▶ **WORK ITEM**
Repeat the records below exactly, beginning at the first line and finishing with the line that contains "entry of exactly".

───── SUPPLIED INFORMATION

(* ===== verification/SessionSubscribeProofs.v ===== *)
(** * The queues of the subscribers: ownership, order, no lost wake-up

    An invariant of the lists and queues of [SessionSubscribe], kept by every
    operation on them: each object of the pool is a registered subscriber or an
    entry of exactly one queue, and a subscriber with entries is in the list of its
    network thread. *)
From S2P Require Import Prelude Fastcommon Session ServiceHandler SessionSubscribe SessionPush.
Import SessionSubscribe SessionPush.
Local Open Scope Z_scope.

(** The pools do not run out of memory. *)
Class MblockTotal (MB : Type) `{!Mblock MB} : Prop :=
  mb_alloc_total i m : ∃ a m', mb_alloc i m = (Some a, m').

Module SubscribeQueues.
Section queues.
Context `{!BuffCodec, !BuffCodecLaws} {MB : Type} `{!Mblock MB, !MblockLaws MB}.
Abbreviation C := (ServerSessionSubscribeContext MB).
Implicit Types c : C.

Abbreviation item := (addr * ServerSessionSubscribeEntry)%type.

Definition entries_of c (s : addr) : list ServerSessionSubscribeEntry := (queue (subs c s)).*2.

(** The objects held: the subscribers and the entries of their queues. *)
Definition owned c : list addr :=
  subscribers c ++ (subscribers c ≫= λ s, (queue (subs c s)).*1).

(** [w]: the subscribers that may have entries without being in a thread's list. *)
Record queues_but (w : gset addr) c : Prop := {
  q_nodup : NoDup (owned c);
  q_live a : a ∈ owned c ↔ a ∈ mb_live (subs_pool c);
  q_idle s : s ∉ subscribers c → queue (subs c s) = [] ∧ in_queue (subs c s) = false;
  q_nio s t : s ∈ nio_queues c t ↔ in_queue (subs c s) = true ∧ nio_thread (subs c s) = t;
  q_nio_nodup t : NoDup (nio_queues c t);
  q_wake s : s ∉ w → queue (subs c s) ≠ [] → in_queue (subs c s) = true;
}.
Definition queues_ok c : Prop := queues_but ∅ c.

(** ** Changing one queue *)

Lemma bind_alter (l : list addr) (s : addr) (f : ServerSessionSubscriber → ServerSessionSubscriber) m :
  s ∉ l → (l ≫= λ x, (queue (alter f s m x)).*1) = (l ≫= λ x, (queue (m x)).*1).
Proof.
  induction l as [|x l IH]; intros Hs; [done|]. apply not_elem_of_cons in Hs as [Hne Hs]. simpl.
  rewrite fn_lookup_alter_ne by done. f_equal. by apply IH.
Qed.
(* ===== verification/SessionReplica.v ===== *)
(** * What a sequence of published entries means

    A subscriber's view of the sessions is a map from ids to fields; an entry of a
    queue is a change of it.  Here: maps built from lists of sessions, the round trip
    of entries through a message, and the effect of a message on the subscriber's
    session table. *)
From Stdlib Require Import Init.Byte.
From S2P Require Import Prelude Fastcommon Session SessionProofs SessionTable SessionSpec AuthProto SessionSubscribe SessionPush SessionSubscribeProofs.
Import ServerSession SessionTable AuthProto SessionSubscribe SessionPush SubscribeQueues.
Local Open Scope Z_scope.

Module SessionReplica.

#[global] Program Instance session_id_countable : Countable ServerSessionIdInfo :=
  inj_countable' (λ s, (part1 s, part2 s)) (λ p, {| part1 := p.1; part2 := p.2 |}) _.
Next Obligation. by intros []. Qed.

Abbreviation replica := (gmap ServerSessionIdInfo SessionSyncedFields).

Definition apply_entry (r : replica) (e : ServerSessionSubscribeEntry) : replica :=
  if operation e =? FCFS_AUTH_SESSION_OP_TYPE_CREATE then <[session e := synced e]> r
  else delete (session e) r.
Definition replay (es : list ServerSessionSubscribeEntry) (r : replica) : replica :=
  foldl apply_entry r es.

Lemma replay_app es es' r : replay (es ++ es') r = replay es' (replay es r).
Proof. apply foldl_app. Qed.

(** ** The map of a list of sessions *)
Section build.
Context (key : addr → ServerSessionIdInfo) (ent : addr → ServerSessionSubscribeEntry).
Hypothesis ent_create : ∀ a, operation (ent a) = FCFS_AUTH_SESSION_OP_TYPE_CREATE.
Hypothesis ent_key : ∀ a, session (ent a) = key a.

Definition build (l : list addr) : replica := replay (ent <$> l) ∅.

Lemma build_snoc l a : build (l ++ [a]) = <[key a := synced (ent a)]> (build l).
Proof.
  unfold build. rewrite fmap_app, replay_app. simpl. unfold apply_entry.
  by rewrite ent_create, Z.eqb_refl, ent_key.
Qed.

Definition keys_differ (l : list addr) : Prop := ∀ a b, a ∈ l → b ∈ l → key a = key b → a = b.

Lemma build_lookup l k f : keys_differ l →
  build l !! k = Some f ↔ ∃ a, a ∈ l ∧ key a = k ∧ synced (ent a) = f.
Proof.
  induction l as [|a l IH] using rev_ind; intros Hk.
  - unfold build; simpl. rewrite lookup_empty. split; [done|].
    by intros (a & ?%not_elem_of_nil & _).
  - rewrite build_snoc, lookup_insert_Some, IH by (intros x y ? ?; apply Hk; set_solver). split.
    + intros [[<- <-]|(Hne & x & Hx & Hxk & Hf)]; [exists a|exists x]; set_solver.
    + intros (x & [Hx|Hx]%elem_of_app & <- & <-); [|apply list_elem_of_singleton in Hx as ->; by left].
      destruct (decide (key a = key x)) as [Heq|]; [|right; split; [done|by exists x]].
      left. assert (a = x) as -> by (apply Hk; set_solver). done.
Qed.

Lemma build_filter l a : keys_differ l → a ∈ l →
  build (filter (λ x, x ≠ a) l) = delete (key a) (build l).
Proof.
  intros Hk Ha. assert (keys_differ (filter (λ x, x ≠ a) l)) as Hk'
    by (intros x y [_ Hx]%list_elem_of_filter [_ Hy]%list_elem_of_filter; by apply Hk).
  apply map_eq. intros k. apply option_eq. intros f.
  rewrite lookup_delete_Some, !build_lookup by done.
  setoid_rewrite list_elem_of_filter. split.
  - intros (x & [Hne Hx] & <- & <-). split; [|by exists x]. intros Heq. apply Hne. symmetry. by apply Hk.
  - intros (Hne & x & Hx & <- & <-). exists x. split_and!; [|done..]. by intros ->.
Qed.

End build.

(** A new entry for one of the sessions. *)
Lemma build_update key ent l a e :
  (∀ x, operation (ent x) = FCFS_AUTH_SESSION_OP_TYPE_CREATE) → (∀ x, session (ent x) = key x) →
  operation e = FCFS_AUTH_SESSION_OP_TYPE_CREATE → session e = key a → keys_differ key l → a ∈ l →
  build (<[a := e]> ent) l = apply_entry (build ent l) e.
Proof.
  intros Hc Hk He Hke Hl Ha. unfold apply_entry. rewrite He, Z.eqb_refl, Hke.
  assert (∀ x, operation ((<[a := e]> ent : addr → ServerSessionSubscribeEntry) x) =
    FCFS_AUTH_SESSION_OP_TYPE_CREATE ∧ session ((<[a := e]> ent : addr → ServerSessionSubscribeEntry) x) = key x) as Hx.
  { intros x. destruct (decide (a = x)) as [<-|];
      [by rewrite fn_lookup_insert|by rewrite fn_lookup_insert_ne]. }
  apply map_eq. intros k. apply option_eq. intros f.
  rewrite lookup_insert_Some, !(build_lookup key) by (done || apply Hx). split.
  - intros (x & Hxl & <- & <-). destruct (decide (a = x)) as [<-|Hne].
    + left. by rewrite fn_lookup_insert.
    + right. rewrite fn_lookup_insert_ne by done. split; [|by exists x]. by intros ?%Hl.
  - intros [[<- <-]|(Hne & x & Hxl & <- & <-)].
    + exists a. by rewrite fn_lookup_insert.
    + exists x. rewrite fn_lookup_insert_ne; [done|]. by intros ->.
Qed.

(** Two ways to fill in the entries that agree on a list give the same map. *)
Lemma build_ext ent ent' l : (∀ a, a ∈ l → ent a = ent' a) → build ent l = build ent' l.
Proof. intros He. unfold build. f_equal.
  apply list_fmap_ext. intros i a Ha. by apply He, list_elem_of_lookup_2 with i. Qed.

(** ** The round trip of a message *)

Definition fields_ok (f : SessionSyncedFields) : Prop :=
  in_sint 64 (user_id f) ∧ in_sint 64 (user_priv f) ∧ in_sint 64 (pool_id f) ∧
  in_sint 32 (fdir (pool_privs f)) ∧ in_sint 32 (fstore (pool_privs f)).

(** The entries that the server makes. *)
Definition entry_ok (e : ServerSessionSubscribeEntry) : Prop :=
  id_ok (session e) ∧
  ((operation e = FCFS_AUTH_SESSION_OP_TYPE_CREATE ∧ fields_ok (synced e)) ∨
   e = remove_entry (session e)).

Section wire.
Context `{!BuffCodec, !BuffCodecLaws}.

Lemma bytes_at_drop x p i n :
  Z.of_nat (length x) ≤ i → bytes_at (x ++ p) i n = bytes_at p (i - Z.of_nat (length x)) n.
Proof.
  intros Hi. unfold bytes_at. f_equal. rewrite drop_app_ge by lia. f_equal. lia.
Qed.
Lemma bytes_at_here x p i n :
  i = 0 → n = Z.of_nat (length x) → bytes_at (x ++ p) i n = x.
Proof. intros -> ->. by apply bytes_at_front. Qed.
Lemma char_at_drop x p i :
  Z.of_nat (length x) ≤ i → char_at (x ++ p) i = char_at p (i - Z.of_nat (length x)).
Proof.
  intros Hi. unfold char_at. rewrite lookup_app_r by lia.
  by replace (Z.to_nat i - length x)%nat with (Z.to_nat (i - Z.of_nat (length x))) by lia.
Qed.

Lemma length_pack_entry f : length (pack_push_entry f) = 33%nat.
Proof. unfold pack_push_entry. autorewrite with cfs. by rewrite !length_long2buff, !length_int2buff. Qed.

(** Reading a field of a struct that is a sequence of fields. *)
Ltac field_lia :=
  rewrite ?length_long2buff, ?length_int2buff, ?length_pack_entry; simpl length; lia.
Ltac read_field :=
  rewrite <- ?app_assoc; repeat rewrite bytes_at_drop by field_lia;
  apply bytes_at_here; field_lia.

Lemma unpack_pack_entry pre f post i :
  i = Z.of_nat (length pre) → fields_ok f →
  unpack_push_entry (pre ++ pack_push_entry f ++ post) i = f.
Proof.
  intros -> (H1 & H2 & H3 & H4 & H5). unfold pack_push_entry, unpack_push_entry.
  set (p := pre ++ _). set (n := Z.of_nat (length pre)).
  assert (bytes_at p (n + 1) 8 = long2buff (pool_id f)) as -> by (unfold p, n; read_field).
  assert (bytes_at p (n + 9) 4 = int2buff (fdir (pool_privs f))) as -> by (unfold p, n; read_field).
  assert (bytes_at p (n + 13) 4 = int2buff (fstore (pool_privs f))) as -> by (unfold p, n; read_field).
  assert (bytes_at p (n + 17) 8 = long2buff (user_id f)) as -> by (unfold p, n; read_field).
  assert (bytes_at p (n + 25) 8 = long2buff (user_priv f)) as -> by (unfold p, n; read_field).
  assert (char_at p n = Z.b2z (pool_available f)) as ->.
  { unfold p, n. rewrite char_at_drop, Z.sub_diag by lia. unfold char_at. simpl.
    apply byte_val_of. by destruct (pool_available f). }
  rewrite !buff2long_long2buff, !buff2int_int2buff by done.
  destruct f as [? ? ? av []]; simpl. by destruct av.
Qed.

Lemma length_pack_part e :
  Z.of_nat (length (pack_push_part e)) =
  17 + (if operation e =? FCFS_AUTH_SESSION_OP_TYPE_CREATE then 33 else 0).
Proof.
  unfold pack_push_part. autorewrite with cfs. rewrite !length_long2buff.
  destruct (_ =? _); rewrite ?length_pack_entry; simpl; lia.
Qed.

(** An entry of a message comes out as it went in, and the next one is behind it. *)
Lemma parse_entry pre e post body_len i :
  i = Z.of_nat (length pre) → entry_ok e →
  i + Z.of_nat (length (pack_push_part e)) ≤ body_len →
  ∀ n, parse_entries (S n) (pre ++ pack_push_part e ++ post) body_len i =
    match parse_entries n (pre ++ pack_push_part e ++ post) body_len
            (i + Z.of_nat (length (pack_push_part e))) with
    | Ok (l, j) => Ok (e :: l, j)
    | Err x => Err x
    end.
Proof.
  intros -> [[Hid1 Hid2] Hop] Hlen n. rewrite length_pack_part in *. simpl.
  set (p := pre ++ pack_push_part e ++ post) in *. set (k := Z.of_nat (length pre)) in *.
  assert (0 ≤ operation e < 256) as Hb by (destruct Hop as [[-> _]| ->]; done).
  assert (bytes_at p k 8 = long2buff (int64 (part1 (session e)))) as ->
    by (unfold p, k, pack_push_part; read_field).
  assert (bytes_at p (k + 8) 8 = long2buff (int64 (part2 (session e)))) as ->
    by (unfold p, k, pack_push_part; read_field).
  assert (char_at p (k + 16) = operation e) as ->.
  { unfold p, k, pack_push_part. rewrite <- !app_assoc, !char_at_drop by field_lia.
    rewrite !length_long2buff. replace (_ - _ - _ - _) with 0 by lia. by apply byte_val_of. }
  rewrite !uint64_buff2long by done.
  unfold sizeof_FCFSAuthProtoSessionPushRespBodyPart, sizeof_FCFSAuthProtoSessionPushEntry.
  destruct (_ >? _) eqn:Eg; [apply Z.gtb_lt in Eg; destruct (_ =? _); lia|].
  assert ((if operation e =? FCFS_AUTH_SESSION_OP_TYPE_CREATE then unpack_push_entry p (k + 17)
           else zero_fields) = synced e) as ->.
  { destruct Hop as [[Hc Hf]| ->]; [|done]. rewrite Hc, Z.eqb_refl. unfold p, pack_push_part.
    rewrite Hc, Z.eqb_refl.
    set (h := long2buff (int64 (part1 (session e))) ++ long2buff (int64 (part2 (session e))) ++
              [byte_of FCFS_AUTH_SESSION_OP_TYPE_CREATE]).
    replace (pre ++ _) with ((pre ++ h) ++ pack_push_entry (synced e) ++ post)
      by (unfold h; by rewrite <- !app_assoc).
    apply unpack_pack_entry; [|done]. unfold h, k. autorewrite with cfs.
    rewrite !length_long2buff. simpl. lia. }
  change (8 + 8 + 1) with 17. change (1 + 8 + 4 + 4 + 8 + 8) with 33.
  rewrite Z.add_assoc. clearbody p. by destruct e as [? [] ?].
Qed.

(** The body of a message is taken apart into what was packed. *)
Lemma parse_packed es pre post body_len i :
  i = Z.of_nat (length pre) → Forall entry_ok es →
  i + Z.of_nat (length (es ≫= pack_push_part)) ≤ body_len →
  parse_entries (length es) (pre ++ (es ≫= pack_push_part) ++ post) body_len i =
  Ok (es, i + Z.of_nat (length (es ≫= pack_push_part))).
Proof.
  intros Hi Hok. revert pre i Hi. induction Hok as [|e es He Hok IH]; intros pre i Hi Hlen.
  - simpl. by rewrite Z.add_0_r.
  - rewrite bind_cons, length_app in *. cbn [length]. rewrite <- app_assoc.
    rewrite (parse_entry pre e _ body_len i Hi He) by lia.
    rewrite app_assoc, IH; [|rewrite length_app; lia|lia]. do 2 f_equal. lia.
Qed.

(** What a subscriber does to its view with the body of a message. *)
Definition apply_push (b : list byte) (r : replica) : replica :=
  match parse_entries (Z.to_nat (buff2int (bytes_at b 0 4))) b (Z.of_nat (length b)) 4 with
  | Ok (es, _) => replay es r
  | Err _ => r
  end.

Lemma parse_message es b :
  Forall entry_ok es → Z.of_nat (length es) < 2 ^ 31 → push_message es = Some b →
  buff2int (bytes_at b 0 4) = Z.of_nat (length es) ∧
  parse_entries (length es) b (Z.of_nat (length b)) 4 = Ok (es, Z.of_nat (length b)).
Proof.
  intros Hok Hlen Hb. unfold push_message in Hb.
  assert (b = int2buff (Z.of_nat (length es)) ++ (es ≫= pack_push_part) ++ []) as ->.
  { rewrite app_nil_r. by destruct es; simplify_eq. }
  rewrite bytes_at_front by (by rewrite length_int2buff).
  rewrite buff2int_int2buff by wrap_lia. split; [done|].
  rewrite (parse_packed es _ [] _ 4); [|by rewrite length_int2buff|done|];
    autorewrite with cfs; rewrite length_int2buff; simpl; [do 2 f_equal|]; lia.
Qed.

Lemma apply_push_message es b r :
  Forall entry_ok es → Z.of_nat (length es) < 2 ^ 31 → push_message es = Some b →
  apply_push b r = replay es r.
Proof.
  intros Hok Hlen Hb. destruct (parse_message es b Hok Hlen Hb) as [Hn Hp]. unfold apply_push.
  by rewrite Hn, Nat2Z.id, Hp.
Qed.
End wire.
End SessionReplica.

──────────

▶ **RESULT FOR THIS EXERCISE**
(* ===== verification/SessionSubscribeProofs.v ===== *)
(** * The queues of the subscribers: ownership, order, no lost wake-up

    An invariant of the lists and queues of [SessionSubscribe], kept by every
    operation on them: each object of the pool is a registered subscriber or an
    entry of exactly one queue, and a subscriber with entries is in the list of its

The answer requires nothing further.